Fishing Lake Dunstan
Lake Dunstan (Te Waiwere) was formed as a result of the Clyde Dam development on the Clutha River (Mata-au) and covers an area of 26 square kilometres.
Easy access is available to most parts of the lake. The entire length of the eastern shoreline is easily accessed of SH8. The Clutha Arm is the most productive part of the Lake Dunstan fishery and can also be accessed directly off SH8 (Wanaka-Queenstown), and through Pisa Moorings and Smiths Way.
Main boat ramps can be found at Dairy Creek, Champagne Gully, Bannockburn Inlet, Old Cromwell, McNulty Inlet, Lowburn Harbour and Bendigo. Several rest areas are provided around the lake, complete with barbeques and picnic tables. Those situated at inflowing streams provide the convenience of fishing and leasure for families.

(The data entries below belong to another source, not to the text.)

Lemma snapshot_step st id bs sh :
  storage_inv (obsolete_files bs) bs sh -> hs_live st id = ∅ -> hs_known st id = ∅ ->
  let st' := hs_step st (sh_heap sh) (snapshot_edit (sh_heap sh) (id, bs)) in
  (hs_live st' id = live_files bs sh /\ hs_known st' id = dom (live_files bs sh)) /\
  (forall id', id' <> id -> hs_live st' id' = hs_live st id' /\ hs_known st' id' = hs_known st id') /\
  hs_next st' = hs_next st /\ hs_has_next st' = hs_has_next st.
Proof.
  intros Hinv Hl Hk. destruct (snapshot_edit_fields (sh_heap sh) id bs) as (Hc & Hh & Hn & _ & Hd & _).
  unfold hs_step. cbn [hs_live hs_known hs_next hs_has_next]. rewrite Hc, Hh. unfold upd. split; [|split; [by intros; rewrite !decide_False|done]].
  rewrite !decide_True by done. rewrite Hl, Hk, (snapshot_metas id bs sh Hinv). split; [|set_solver]. apply map_eq. intros n.
  rewrite lookup_spec_edit. unfold deleted_set. rewrite Hd. cbn. rewrite decide_False by set_solver.
  destruct (live_files bs sh !! n); by rewrite ?lookup_empty.
Qed.

(** The edits of the column families [L], replayed. *)
Lemma snapshot_history sh L st :
  (forall id bs, (id, bs) ∈ L -> storage_inv (obsolete_files bs) bs sh /\ is_u32 id /\
     map_Forall (fun _ m => meta_wf m) (live_files bs sh)) ->
  NoDup L.*1 -> (forall id, id ∈ L.*1 -> hs_live st id = ∅ /\ hs_known st id = ∅) ->
  exists st', history st ((fun cf => (sh_heap sh, snapshot_edit (sh_heap sh) cf)) <$> L) st' /\
    (forall id bs, (id, bs) ∈ L -> hs_live st' id = live_files bs sh /\ hs_known st' id = dom (live_files bs sh)) /\
    (forall id, id ∉ L.*1 -> hs_live st' id = hs_live st id /\ hs_known st' id = hs_known st id) /\
    hs_next st' = hs_next st /\ hs_has_next st' = hs_has_next st.
Proof.
  revert st. induction L as [|[id bs] L IH]; intros st Hok Hnd Hst; cbn [fmap list_fmap].
  { exists st. split_and!; [constructor|by intros ? ? ?%not_elem_of_nil|done..]. }
  cbn [fmap list_fmap fst] in Hnd, Hst. apply NoDup_cons in Hnd as [Hni Hnd].
  destruct (Hok id bs ltac:(left)) as (Hinv & Hid & Hwf). destruct (Hst id ltac:(left)) as [Hl Hk].
  destruct (snapshot_step st id bs sh Hinv Hl Hk) as (Hl' & Ho & Hn & Hh).
  set (st1 := hs_step st _ _) in *. destruct (IH st1) as (st' & Hhist & HL & Hr & Hn' & Hh').
  - intros id' bs' Hin. apply Hok. by right.
  - done.
  - intros id' Hin. assert (Hne : id' <> id) by (intros ->; done). destruct (Ho id' Hne) as [-> ->].
    apply Hst. by right.
  - exists st'. split_and!; [by econstructor; [apply snapshot_valid|]| | |congruence|congruence].
    + intros id' bs' [[= -> ->]|Hin]%elem_of_cons; [|by apply HL]. by destruct (Hr id Hni) as [-> ->].
    + intros id' [Hne Hni']%not_elem_of_cons. destruct (Hr id' Hni') as [-> ->]. by apply Ho.
Qed.

(** A snapshot describes the storages. *)
Lemma snapshot_consistent sys :
  set_inv (column_families (sys_set sys)) (sys_shared sys) ->
  metas_wf (column_families (sys_set sys)) (sys_shared sys) -> is_u64 (set_next_file_number (sys_set sys)) ->
  exists st, consistent sys (snapshot_edits (sh_heap (sys_shared sys)) (sys_set sys)) st /\
    forall id bs, column_families (sys_set sys) !! id = Some bs -> hs_known st id = dom (live_files bs (sys_shared sys)).
Proof.
  intros Hinv Hwf Hn. set (h := sh_heap (sys_shared sys)).
  set (e := SetNextFileNumber (set_next_file_number (sys_set sys)) VersionEdit_default).
  assert (Hstart : forall id, hs_live (hs_step hs_init h e) id = ∅ /\ hs_known (hs_step hs_init h e) id = ∅).
  { intros id. unfold hs_step, upd. cbn. case_decide; [|done]. split; [|set_solver].
    apply map_eq. intros n. rewrite lookup_spec_edit. cbn. by case_decide. }
  destruct (snapshot_history (sys_shared sys) (unordered_iter (column_families (sys_set sys))) (hs_step hs_init h e))
    as (st & Hhist & HL & _ & Hnext & Hhas).
  - intros id bs Hin%elem_of_unordered_iter. destruct (Hwf id bs Hin) as [Hid Hm]. split_and!; try done.
    by apply (set_storage _ _ Hinv id).
  - apply NoDup_unordered_iter.
  - intros id _. apply Hstart.
  - exists st. split; [|intros id bs Hbs; by apply HL, elem_of_unordered_iter]. split.
    + econstructor; [|exact Hhist]. split.
      * split; cbn; [done|done|unfold is_u32; vm_compute; intuition congruence|constructor|constructor|apply map_Forall_empty].
      * constructor.
      * constructor.
      * cbn. set_solver.
      * cbn. set_solver.
      * intros _. unfold is_u64 in Hn. cbn. lia.
    + by rewrite Hhas.
    + rewrite Hnext. done.
    + intros id bs Hbs. apply HL. by apply elem_of_unordered_iter.
    + apply Forall_cons. split; [by intros l ?%not_elem_of_nil|]. apply Forall_fmap, Forall_forall.
      intros [id bs] Hin%elem_of_unordered_iter l Hl. cbn [compose fst snd] in *.
      destruct (snapshot_edit_fields h id bs) as (-> & _ & _ & Ha & _). unfold h in *. rewrite Ha in Hl.
      apply list_elem_of_fmap in Hl as ([n l'] & -> & [_ Hf]%list_elem_of_filter). apply elem_of_unordered_iter in Hf.
      intros bs' Hbs'. assert (bs' = bs) as -> by congruence. cbn [snd].
      by apply (inv_level_index _ _ _ n l' (set_storage _ _ Hinv id bs Hin)).
Qed.
End snapshot.

(** ** The manifest on disk *)

Section disk.
Context `{Coding} `{!CodingOk _} `{Compressors} `{E : Env} `{!EnvOk E} `{BC : Cache bytes}
        `{FC : !Cache BlobFileReader} `{UnorderedIter} `{!ManifestIO} `{!WritableFiles} `{!StoredFilesOk}
        `{!DirectoryLaws}.

Definition encoded (es : list (heap * VersionEdit)) : list bytes :=
  (fun he => VersionEdit_EncodeTo he.1 he.2) <$> es.

(** "CURRENT" names an intact log with the records of [es]. *)
Definition log_on_disk (dir : string) (w : fs) (log : string) (es : list (heap * VersionEdit)) : Prop :=
  is_log w log (encoded es) /\
  exists name, ReadFileToString w (CurrentFileName dir) = Ok (name ++ [Byte.x0a]) /\
    in_dir dir (name_of_bytes name) = log.

Definition on_disk (dir : string) (w : fs) (es : list (heap * VersionEdit)) : Prop :=
  exists log, log_on_disk dir w log es.

(** The set writes to it. *)
Definition disk_open (dir : string) (sys : Sys) (es : list (heap * VersionEdit)) : Prop :=
  exists n, is_u64 n /\ manifest (sys_set sys) = Some (DescriptorFileName dir n) /\
    log_on_disk dir (sys_fs sys) (DescriptorFileName dir n) es.

(** The blob files of a directory keep their contents. *)
Definition keeps_blobs (dir : string) (P : Z -> Prop) (w w' : fs) : Prop :=
  forall n c, P n -> holds_file w (BlobFileName dir n) c -> holds_file w' (BlobFileName dir n) c.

Lake Dunstan has extensive aquatic weed beds that provide a beneficial habitat for fish and wildlife, but does require anglers to apply some thought to their angling techniques and equipment. For example, try fishing from a drifting boat amongst the weed beds, floating a bait, presenting a fly or casting a lure and you can be guaranteed good fun.
This is the most popular method of angling on the lake. If using a leadline stay out in the more open water, targeting a depth of 3-6 metres. Run 2-4 colours of leadline with a trace of at least 10 metres in length. Favoured lures are the King Cobras and Tasmanian Devils in vary colours. For clear water try the King Cobra No 63 (Traffic Light), No 75 (Gold with a red strip) and if fishing near the weed beds the No 52 (Frog Pattern). For fishing in discoloured water try bright colours such as fluoro pinks, reds and greens. Rattling lures such as the Rat-L-Trap brand in Rainbow and Glow Trap patterns are also worth having in the tackle box. The sonic vibrations they emit will sometimes entice fish to strike when all else fails.
An excellent method for fishing in and around weed beds and is a successful method on the lake all year round. A fly rod and reel is generally used but it can be adapted to any fishing rig. The reel is loaded with backing of Dacron to which is attached 5 metres of leadline (1/2 colour) and a 10 metre trace. Feathered lures such as Mrs Simpson or Hamills Killer work well, but Woolly Buggers are the pattern of choice for many successful anglers. The addition of a reflective or luminescent bead placed in front of the lure can increase the strike rate. Troll slowly and use your spare hand to draw and release the line to pulse the bait through the water, simulating a baitfish. The local tackle shops can provide more details on setting up a Harling rig.
Note: The boat operator plays an important role in both these methods by keeping the boat in the required depth of water, varying the direction and speed or by keeping close to the weed beds.
Lures such as Tobys, Veltics and other similar lures should generally be kept as small and light as possible for fishing from the shore. This allows the angler more control over the lure as it is retrieved. Colour selection varies with conditions, but as a rule Green, Gold, Black and reds work well. Rapala CD5’s and CD7’s in brown and Rainbow patterns are exceptional lures for deceiving trout. Floating lures such as the RTB Legends and Rapala Originals are very effective when fishing in weedy areas and minimise snagging. Alternatively try using a Killer pattern fly such as a Woolly Bugger on a short trace with a small amount of weight to facilitate casting. Fish are frequently only metres off the shoreline, cruising the weed edge, so a long cast isn’t required. From May through to November target the Clutha River inflow, and inflowing creeks.
Fishing the shores of Lake Dunstan with fly rod in hand is an excellent way to spend the day especially around the Clutha Arm. A 5 to 7 weight rod with a floating line, a selection of Stillwater fly patterns and a good pair of Polaroid glasses will allow you to target cruising trout in most situations on the lake. Pattern selection should imitate the many aquatic insects that inhabit the weed beds, try patterns such as Damselfly nymphs and small Woolly Buggers early in the season. Hare and Copper, Pheasant Tails and Snail patterns in sizes 12 to 16 work well throughout the year. Early summer sees the brown beetle imitation. Through the summer and autumn month’s dry flies such as the Royal Wulff, Black Gnat, Humpy and varied Caddis patterns in sizes 12 to 14 work well. If the fish are being fussy try a lightly tied size 16 black Parachute pattern. If there is a ripple on the water and visibility is limited, try suspending a Snail pattern 15-20 cms under a visible dry fly such as Royal Wulff.
As Lake Dunstan is a weed based fishery it requires a change in technique to increase your chances of taking a fish or two. By replacing the sinker with a float, the bait can be drifted along the edges of the weed beds and not become buried deep in the weed. Also try a bait with little or no weight and drop it a mere rod length out from the shore just inside the weed edge. This is where fish cruise looking for food and provides the added exhilaration of witnessing the fish approach and take your offering.